As she’s grown, things have gotten better, but mostly, she manages to find new ways to send me to the brink.  Example: for us, bath time had always been a bit of a treat, a relaxing little respite where my kids could splash and play with toys and I could sit next to the tub for a few moments of rest.  Unfortunately something about that warm water seemed to get Devil Baby’s little anus all atwitter and she would poop in the tub with crushing regularity. Seriously, four out of five times. Suddenly bath time wasn’t so peaceful.  Supergirl would scream and lurch out of the tub, sending poopy water spraying everywhere and I’d end up having to get everyone cleaned up in the sink and spend the next half hour and disinfecting the tub and all the bath toys.  I eventually learned my lesson and began pulling Devil Baby out as soon as she was clean.  But every once in a while she was having so much fun, and being so calm and quiet and smiley that I’d linger for just a moment too long . . .  

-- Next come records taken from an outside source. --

(** What survives the mask of [duplicated]: the records not seen before,
    each once. *)
Lemma unmasked_In (rs seen : list (list cell)) (r : list cell) :
  In r (unmasked rs (duplicated_from seen rs)) <-> In r rs /\ ~ In r seen.
Proof.
  revert seen.
  induction rs as [| r0 rs IH]; intro seen; simpl.
  - tauto.
  - destruct (existsb (row_eqb r0) seen) eqn:Hseen.
    + apply seen_row_In in Hseen. rewrite IH. simpl. split.
      * intros (Hin & Hnot). split; [now right | tauto].
      * intros ([-> | Hin] & Hnot); [contradiction |].
        split; [exact Hin |]. intros [-> | H]; contradiction.
    + assert (Hnew : ~ In r0 seen).
      { intro H. apply seen_row_In in H. congruence. }
      simpl. rewrite IH. simpl. split.
      * intros [-> | (Hin & Hnot)]; [tauto |]. split; [now right | tauto].
      * intros ([-> | Hin] & Hnot); [now left |].
        destruct (row_eqb r0 r) eqn:Heq.
        -- apply row_eqb_eq in Heq. now left.
        -- right. split; [exact Hin |]. intros [-> | H]; [| contradiction].
           rewrite (proj2 (row_eqb_eq r r) eq_refl) in Heq. discriminate.
Qed.

Lemma unmasked_NoDup (rs seen : list (list cell)) :
  NoDup (unmasked rs (duplicated_from seen rs)).
Proof.
  revert seen.
  induction rs as [| r0 rs IH]; intro seen; simpl.
  - constructor.
  - destruct (existsb (row_eqb r0) seen).
    + apply IH.
    + constructor; [| apply IH].
      rewrite unmasked_In. simpl. tauto.
Qed.

Lemma drop_duplicates_NoDup (df : DataFrame) : NoDup (rows (drop_duplicates df)).
Proof. apply unmasked_NoDup. Qed.

Lemma drop_duplicates_In (df : DataFrame) (r : list cell) :
  In r (rows (drop_duplicates df)) <-> In r (rows df).
Proof.
  unfold drop_duplicates, duplicated. simpl. rewrite unmasked_In. simpl. tauto.
Qed.

Lemma combine_of_maps {A B C : Type} (f : A -> B) (g : A -> C) (xs : list A) :
  combine (map f xs) (map g xs) = map (fun a => (f a, g a)) xs.
Proof.
  induction xs as [| a xs IH]; simpl; [reflexivity | now rewrite IH].
Qed.

(** A projection that tells the records of a table apart maps the
    deduplicated table to a list without repetition, with the same members
    as the projection of the whole table. *)
Lemma projection_of_drop_duplicates {A : Type} (f : list cell -> A) (df : DataFrame) :
  (forall r1 r2, In r1 (rows df) -> In r2 (rows df) -> f r1 = f r2 -> r1 = r2) ->
  NoDup (map f (rows (drop_duplicates df)))
  /\ forall a, In a (map f (rows (drop_duplicates df))) <-> In a (map f (rows df)).
Proof.
  intro Hinj. split.
  - apply NoDup_map_NoDup_ForallPairs; [| apply drop_duplicates_NoDup].
    intros r1 r2 H1 H2. apply Hinj; now apply drop_duplicates_In.
  - intro a. rewrite !in_map_iff. split; intros (r & Hr & Hin); exists r;
      (split; [exact Hr | now apply drop_duplicates_In]).
Qed.

Lemma two_cells (r : list cell) :
  List.length r = 2%nat -> r = [nth 0 r NaN; nth 1 r NaN].
Proof.
  destruct r as [| a [| b [| c r]]]; simpl; intro H; try discriminate.
  reflexivity.
Qed.

Lemma seen_cell_In (c : cell) (seen : list cell) :
  existsb (cell_eqb c) seen = true <-> In c seen.
Proof.
  rewrite existsb_exists. split.
  - intros (c' & Hin & Heq). apply cell_eqb_eq in Heq. now subst.
  - intro Hin. exists c. split; [exact Hin | apply cell_eqb_refl].
Qed.

(** The distinct present values: each present value not seen before,
    once. *)
Lemma unique_from_In (vals seen : list cell) (c : cell) :
  In c (unique_from seen vals) <-> In c vals /\ isna c = false /\ ~ In c seen.
Proof.
  revert seen.
  induction vals as [| v vals IH]; intro seen; simpl.
  - tauto.
  - destruct (isna v) eqn:Hna; simpl.
    + rewrite IH. split; [tauto |].
      intros ([-> | Hin] & Hc & Hnot); [congruence | tauto].
    + destruct (existsb (cell_eqb v) seen) eqn:Hseen.
      * apply seen_cell_In in Hseen. rewrite IH. split; [tauto |].
        intros ([-> | Hin] & Hc & Hnot); [contradiction | tauto].
      * assert (Hnew : ~ In v seen).
        { intro H. apply seen_cell_In in H. congruence. }
        simpl. rewrite IH. simpl. split.
        -- intros [-> | (Hin & Hc & Hnot)]; tauto.
        -- intros ([-> | Hin] & Hc & Hnot); [now left |].
           destruct (cell_eqb v c) eqn:Heq.
           ++ apply cell_eqb_eq in Heq. now left.
           ++ right. repeat split; try assumption.
              intros [-> | H]; [| contradiction].
              rewrite cell_eqb_refl in Heq. discriminate.
Qed.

And now Devil Baby is two and she’s terribly challenging, but so very funny.  She throws her weight around like a hockey goon to get what she wants.  She is stubborn and defiant and LOUD.  Lately she has taken to yelling HELP! HELP! HELP! when I’m carrying her kicking and screaming out of Target, the pool or any other place she’s not ready to leave.  Then she starts yelling WOAH! WOAH! WOOOAH! like I’m whipping her around or something.  (I swear to you, I’m not.)   She is going to get me arrested.

I remind myself regularly that she is a GIFT!  We almost didn’t get to have her!  Without her my life would undoubtedly be easier, but so much less interesting.  She has sent me to depths of rage and exhaustion and exasperation heretofore unknown to me.  I feel like we’re in the trenches together, walking through fire, so that I can keep her safe, help her grow up and teach her to be her best self.  

She is such a presence in our family, such a HUGE personality.  Our baby cannon-balled into our lives, grabbed us by the scruff of our necks and claimed us as hers.  She didn’t meld into our family; we molded to her.  None of us is the same.  Especially me.  She has pushed me into totally foreign territory even though I thought I had done it all, seen it all.  

Lately I get the feeling that she is starting to figure out that we are all putty in the face of her charms and humor.  She is extra funny (probably because she is extra naughty) and when we’re all sitting around the dinner table laughing at something she is doing, I can see a little shimmer of understanding forming as she belly laughs, looking from one smiling face to another.  In the coming months and years, as her little animal instincts begin to be tamed and pushed aside by her higher faculties, I suspect we may be in for some highly entertaining times.  

So happy birthday to my wonderful, exhausting, hilarious, Devil Baby.  I look forward to rechristening you on this blog sometime soon . . . but we’re not there yet.  I love you.